Copy every line from the records that holds the word "Hbust".

*** Block opens ***

Lemma represents_unique b m : represents b m -> unique_ids m.
Proof.
  intros (l & Hok & _ & <-). pose proof (used_nodup _ _ _ Hok) as Hnd. rewrite app_nil_r in Hnd.
  unfold unique_ids, orders. rewrite <- list_fmap_compose.
  apply NoDup_fmap_2_strong; [|done]. intros i j Hi Hj Hid.
  apply (used_ids_inj _ _ _ Hok); [by rewrite app_nil_r..|done].
Qed.

Lemma mirrors_empty b : represents b [] -> mirrors b [] ∅.
Proof. intros Hr. split; [done|]. intros id. by rewrite lookup_empty. Qed.

(** The mirror has as many orders as the map. *)
Lemma mirrors_active b m orders :
  mirrors b m orders -> DensePriceOrderBook.active_orders b = Z.of_nat (size orders).
Proof.
  intros (Hr & Hm). rewrite (active_represents b m Hr). f_equal.
  assert (list_to_set (map rest_id m) =@{gset Z} dom orders) as Hdom.
  { apply set_eq. intros id. rewrite elem_of_list_to_set, elem_of_dom, list_elem_of_fmap.
    specialize (Hm id). destruct (orders !! id) as [o|]; simpl in Hm.
    - split; [by eexists|]. intros _. apply lookup_id in Hm as [Hid Hin]. by exists (resting_of id o).
    - split; [|by intros [??]]. intros (o & -> & Ho).
      rewrite lookup_none in Hm. by apply Hm in Ho. }
  rewrite <- size_dom, <- Hdom, size_list_to_set, length_map; [done|by eapply represents_unique].
Qed.

Lemma mirrors_remaining b m orders id :
  mirrors b m orders ->
  DensePriceOrderBook.remaining_of b id = from_option Order.remaining 0 (orders !! id).
Proof.
  intros (Hr & Hm). rewrite (remaining_represents b m Hr), Hm. by destruct (orders !! id).
Qed.

Section book_updates.
Context (b : Book) (m : list Resting) (orders : gmap Z Order.t) (Hb : mirrors b m orders).

Lemma mirrors_add id o :
  orders !! id = None -> order_wf o ->
  (DensePriceOrderBook.feed_add b id (book_side (Order.side o)) (Order.price_ticks o)
    (Order.remaining o)).2 = true ->
  mirrors (DensePriceOrderBook.feed_add b id (book_side (Order.side o)) (Order.price_ticks o)
    (Order.remaining o)).1
    (BookSpec.add m id (book_side (Order.side o)) (Order.price_ticks o) (Order.remaining o))
    (<[id := o]> orders).
Proof.
  intros Hn [_ Hp Hq]. destruct Hb as (Hr & Hm).
  destruct (feed_add_represents b m id (book_side (Order.side o)) (Order.price_ticks o)
    (Order.remaining o) Hr ltac:(lia) ltac:(lia)) as [-> [Hr' _]].
  intros Hc. rewrite Hc in Hr'. split; [done|]. intros k.
  rewrite lookup_add by (by rewrite Hm, Hn). case_decide; subst.
  - by rewrite lookup_insert_eq.
  - by rewrite lookup_insert_ne, Hm by done.
Qed.

Lemma mirrors_reduce id q o :
  orders !! id = Some o -> 0 < q <= Order.remaining o -> order_wf o ->
  (DensePriceOrderBook.feed_reduce b id q).2 = true ->
  mirrors (DensePriceOrderBook.feed_reduce b id q).1 (BookSpec.reduce m id q)
    (match take_order o q with Some o' => <[id := o']> orders | None => delete id orders end).
Proof.
  intros Ho Hq [_ _ Hrem]. destruct Hb as (Hr & Hm).
  destruct (feed_reduce_represents b m id q Hr ltac:(lia)) as [-> [Hr' _]].
  intros Hc. rewrite Hc in Hr'. split; [done|]. intros k.
  rewrite lookup_reduce by (by eapply represents_unique). rewrite Hm, Ho. cbn [fmap option_fmap option_map mbind option_bind].
  unfold take_order, BookSpec.reduce_order. cbn [rest_id resting_of rest_remaining].
  rewrite (decide_True (P := id = id)) by done.
  destruct (decide (Order.remaining o = q)); case_decide; subst.
  - by rewrite lookup_delete_eq.
  - by rewrite lookup_delete_ne, Hm by done.
  - by rewrite lookup_insert_eq.
  - by rewrite lookup_insert_ne, Hm by done.
Qed.

Lemma mirrors_delete id o :
  orders !! id = Some o ->
  (DensePriceOrderBook.feed_delete b id).2 = true ->
  mirrors (DensePriceOrderBook.feed_delete b id).1 (BookSpec.remove m id) (delete id orders).
Proof.
  intros Ho _. destruct Hb as (Hr & Hm).
  destruct (feed_delete_represents b m id Hr) as [_ [Hr' _]].
  split; [done|]. intros k. rewrite lookup_remove. case_decide; subst.
  - by rewrite lookup_delete_eq.
  - by rewrite lookup_delete_ne, Hm by done.
Qed.

Lemma mirrors_replace old new o o' :
  orders !! old = Some o -> orders !! new = None -> Order.side o' = Order.side o -> order_wf o' ->
  (DensePriceOrderBook.feed_replace b old new (Order.price_ticks o') (Order.remaining o')).2 = true ->
  mirrors (DensePriceOrderBook.feed_replace b old new (Order.price_ticks o') (Order.remaining o')).1
    (BookSpec.replace m old new (Order.price_ticks o') (Order.remaining o'))
    (<[new := o']> (delete old orders)).
Proof.
  intros Ho Hn Hs [_ Hp Hq]. destruct Hb as (Hr & Hm).
  destruct (feed_replace_represents b m old new (Order.price_ticks o') (Order.remaining o') Hr
    ltac:(lia) ltac:(lia)) as [-> [Hr' _]].
  intros Hc. rewrite Hc in Hr'. split; [done|]. intros k.
  unfold BookSpec.replace. rewrite Hm, Ho. cbn [fmap option_fmap option_map].
  assert (new <> old) by congruence.
  rewrite lookup_add by (rewrite lookup_remove, Hm, Hn; by case_decide).
  rewrite lookup_remove, Hm. destruct (decide (k = new)) as [->|].
  - rewrite lookup_insert_eq. unfold resting_of. cbn. by rewrite Hs.
  - rewrite lookup_insert_ne by done. case_decide; subst.
    + by rewrite lookup_delete_eq.
    + by rewrite lookup_delete_ne.
Qed.
End book_updates.

(** ** The printed volume *)

Definition printed_quantity (m : Match.t) : Z :=
  if Match.printable m && negb (Match.busted m) then Match.quantity m else 0.

(** The quantity of the printable matches that were not broken. *)
Definition printed (ms : gmap Z Match.t) : Z := map_fold (fun _ m acc => printed_quantity m + acc) 0 ms.

Lemma printed_insert ms k m : ms !! k = None -> printed (<[k := m]> ms) = printed_quantity m + printed ms.
Proof. intros. unfold printed. rewrite map_fold_insert_L; [done|intros; lia|done]. Qed.

Lemma printed_delete ms k m : ms !! k = Some m -> printed ms = printed_quantity m + printed (delete k ms).
Proof.
  intros Hm. rewrite <- (insert_delete_id ms k m Hm) at 1. by rewrite printed_insert by apply lookup_delete_eq.
Qed.

Lemma printed_nonneg ms : (forall k m, ms !! k = Some m -> 0 <= Match.quantity m) -> 0 <= printed ms.
Proof.
  induction ms as [|k m ms Hk IH] using map_ind; [done|]. intros Hq.
  rewrite printed_insert by done. assert (0 <= printed ms).
  { apply IH. intros k' m' Hm'. apply (Hq k'). rewrite lookup_insert_ne; [done|congruence]. }
  specialize (Hq k m (lookup_insert_eq _ _ _)). unfold printed_quantity. case_match; lia.
Qed.

Record volume_ok (p : t) : Prop := {
  volume_matches : FixedHashTable.wf (matches_ p);
  volume_quantities : forall k m,
    FixedHashTable.view (matches_ p) !! k = Some m -> 0 <= Match.quantity m;
  volume_sum : net_volume_ p = printed (FixedHashTable.view (matches_ p));
  volume_bound : net_volume_ p < 2 ^ 64
}.

Lemma volume_range p : volume_ok p -> 0 <= net_volume_ p < 2 ^ 64.
Proof.
  intros [_ Hq Hs Hb]. rewrite Hs in *. split; [by apply printed_nonneg|done].
Qed.

(** ** What the book stage may change *)

(** The fields [apply] leaves alone; it may only fault, besides. *)
Record stage_frame (p p' : t) : Prop := {
  frame_session : session_ p' = session_ p;
  frame_next : next_ p' = next_ p;
  frame_high_water : high_water_ p' = high_water_ p;
  frame_callbacks : callbacks_ p' = callbacks_ p;
  frame_adapter : adapter_ p' = adapter_ p;
  frame_engine : engine_ p' = engine_ p;
  frame_callback : callback_ p' = callback_ p;
  frame_started : started_ p' = started_ p;
  frame_in_ingest : in_ingest_ p' = in_ingest_ p;
  frame_state : state_ p' = state_ p \/ state_ p' = Faulted
}.

Lemma stage_frame_refl p : stage_frame p p.
Proof. constructor; auto. Qed.

Lemma stage_frame_trans p q r : stage_frame p q -> stage_frame q r -> stage_frame p r.
Proof.
  intros [] []. constructor; try congruence. intuition congruence.
Qed.

Lemma fault_frame p reason : stage_frame p (fault p reason).
Proof. constructor; auto. Qed.

#[export] Hint Resolve stage_frame_refl fault_frame : qtrader.

Lemma record_frame p e : stage_frame p (record p e).1.
Proof.
  unfold record. case_match; [auto with qtrader|]. case_match; [auto with qtrader|].
  destruct (FixedHashTable.insert _ _ _) as [tab r]. destruct r; [case_match| | |]; constructor; auto.
Qed.

Lemma bust_frame p e : stage_frame p (bust p e).1.
Proof.
  unfold bust. case_match; [|auto with qtrader]. repeat case_match; constructor; auto.
Qed.

Lemma on_book_frame p op : stage_frame p (on_book p op).1.
Proof. unfold on_book. destruct (op (book_ p)). constructor; auto. Qed.

#[export] Hint Resolve record_frame bust_frame on_book_frame : qtrader.

Lemma apply_action_frame p e : stage_frame p (apply_action p e).1.
Proof.
  unfold apply_action. destruct (UftBookUpdate.action e) eqn:Ha;
    try (repeat case_match; auto with qtrader; fail).
  destruct (negb _); [|auto with qtrader].
  pose proof (on_book_frame p (fun b => DensePriceOrderBook.feed_reduce b
    (UftBookUpdate.order_id e) (UftBookUpdate.quantity e))) as Hf.
  destruct (on_book p _) as [p1 [|]]; [|auto with qtrader].
  eapply stage_frame_trans; [exact Hf|apply record_frame].
Qed.

Lemma apply_frame p e : stage_frame p (apply p e).
Proof.
  unfold apply. case_match; [auto with qtrader|].
  pose proof (apply_action_frame p e) as Hf. destruct (apply_action p e) as [p' ok]. cbn [fst] in Hf.
  eapply stage_frame_trans; [exact Hf|]. case_match; constructor; auto.
Qed.

(** ** Recording and breaking matches *)

Lemma record_book p e : book_ (record p e).1 = book_ p.
Proof. unfold record. repeat case_match; done. Qed.

Lemma bust_book p e : book_ (bust p e).1 = book_ p.
Proof. unfold bust. repeat case_match; done. Qed.

Lemma record_volume p e :
  volume_ok p -> 0 <= UftBookUpdate.quantity e -> volume_ok (record p e).1.
Proof.
  intros Hv Hq. pose proof (volume_range _ Hv) as Hr. destruct Hv as [Hwf Hqs Hs Hb]. unfold record.
  destruct (FixedHashTable.find _ _); [by constructor|].
  destruct (_ && _) eqn:Hfull; [by constructor|].
  destruct (FixedHashTable.insert (matches_ p) _ _) as [tab r] eqn:Ei.
  destruct (FixedHashTable.table_insert_wf_view _ _ _ _ _ Hwf Ei) as (Hwf' & _ & Hr' & Hview).
  destruct r; [|rewrite decide_False in Hview by done;
    constructor; cbn; rewrite ?Hview; done..].
  rewrite decide_True in Hview by done. unfold FixedHashTable.insert_result in Hr'.
  assert (FixedHashTable.view (matches_ p) !! UftBookUpdate.match_id e = None) as Hn.
  { apply eq_None_not_Some. intros ?. repeat case_decide; done. }
  assert (forall k m, FixedHashTable.view tab !! k = Some m -> 0 <= Match.quantity m) as Hqs'.
  { intros k m. rewrite Hview, lookup_insert_Some. intros [[_ <-]|[_ Hm]]; [done|by apply (Hqs k)]. }
  pose proof (printed_insert _ _ (Match.mk (UftBookUpdate.quantity e) (UftBookUpdate.printable e) false) Hn) as Hp.
  rewrite <- Hview in Hp. unfold printed_quantity in Hp. cbn in Hp.
  destruct (UftBookUpdate.printable e); cbn [andb negb] in *;
    constructor; cbn; rewrite ?wrap_small; done || lia.
Qed.

Lemma printed_member ms k m :
  (forall k m, ms !! k = Some m -> 0 <= Match.quantity m) -> ms !! k = Some m ->
  printed_quantity m <= printed ms.
Proof.
  intros Hq Hm. rewrite (printed_delete ms k m Hm).
  assert (0 <= printed (delete k ms)); [|lia]. apply printed_nonneg.
  intros k' m' [_ Hm']%lookup_delete_Some. by apply (Hq k').
Qed.

Lemma bust_volume p e : volume_ok p -> volume_ok (bust p e).1.
Proof.
  intros Hv. pose proof (volume_range _ Hv) as Hr. pose proof Hv as [Hwf Hqs Hs Hb]. unfold bust.
  rewrite FixedHashTable.table_find_spec by done.
  destruct (FixedHashTable.view (matches_ p) !! UftBookUpdate.match_id e) as [m|] eqn:Hm; [|done].
  destruct (Match.busted m) eqn:Hbust; [done|]. cbn [fst].
  pose proof (printed_member _ _ _ Hqs Hm) as Hle. pose proof (Hqs _ _ Hm) as Hqm.
  pose proof (printed_delete _ _ _ Hm) as Hd.
  set (m' := m <| Match.busted := true |>).
  destruct (FixedHashTable.table_assign_wf_view (matches_ p) (UftBookUpdate.match_id e) m' Hwf
    ltac:(by eexists)) as (Hwf' & _ & Hview).
  assert (printed (FixedHashTable.view (FixedHashTable.assign (matches_ p) (UftBookUpdate.match_id e) m'))
    = printed (FixedHashTable.view (matches_ p)) - printed_quantity m) as Hp.
  { rewrite Hview, Hd, (printed_delete _ (UftBookUpdate.match_id e) m') by apply lookup_insert_eq.
    rewrite delete_insert_eq. unfold printed_quantity, m'. cbn. rewrite andb_false_r. lia. }
  assert (forall k x, FixedHashTable.view (FixedHashTable.assign (matches_ p) (UftBookUpdate.match_id e) m')
    !! k = Some x -> 0 <= Match.quantity x) as Hqs'.
  { intros k x. rewrite Hview, lookup_insert_Some. intros [[_ <-]|[_ Hx]]; [done|by apply (Hqs k)]. }
  unfold printed_quantity in *. rewrite Hbust in *.
  destruct (Match.printable m); cbn [andb negb] in *; constructor; cbn; rewrite ?wrap_small;
    done || lia.
Qed.

Lemma on_book_volume p op : volume_ok p -> volume_ok (on_book p op).1.
Proof. intros []. unfold on_book. destruct (op (book_ p)). by constructor. Qed.

Lemma apply_action_volume p e :
  volume_ok p -> 0 <= UftBookUpdate.quantity e -> volume_ok (apply_action p e).1.
Proof.
  intros Hv Hq. unfold apply_action. destruct (UftBookUpdate.action e) eqn:Ha;
    try (repeat case_match; auto using on_book_volume, record_volume, bust_volume; fail).
  destruct (negb _); [|done].
  pose proof (on_book_volume p (fun b => DensePriceOrderBook.feed_reduce b
    (UftBookUpdate.order_id e) (UftBookUpdate.quantity e)) Hv) as Hf.
  destruct (on_book p _) as [p1 [|]]; [|done]. by apply record_volume.
Qed.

*** Block closes ***

TASK SOLUTION:
  destruct (Match.busted m) eqn:Hbust; [done|]. cbn [fst].
  unfold printed_quantity in *. rewrite Hbust in *.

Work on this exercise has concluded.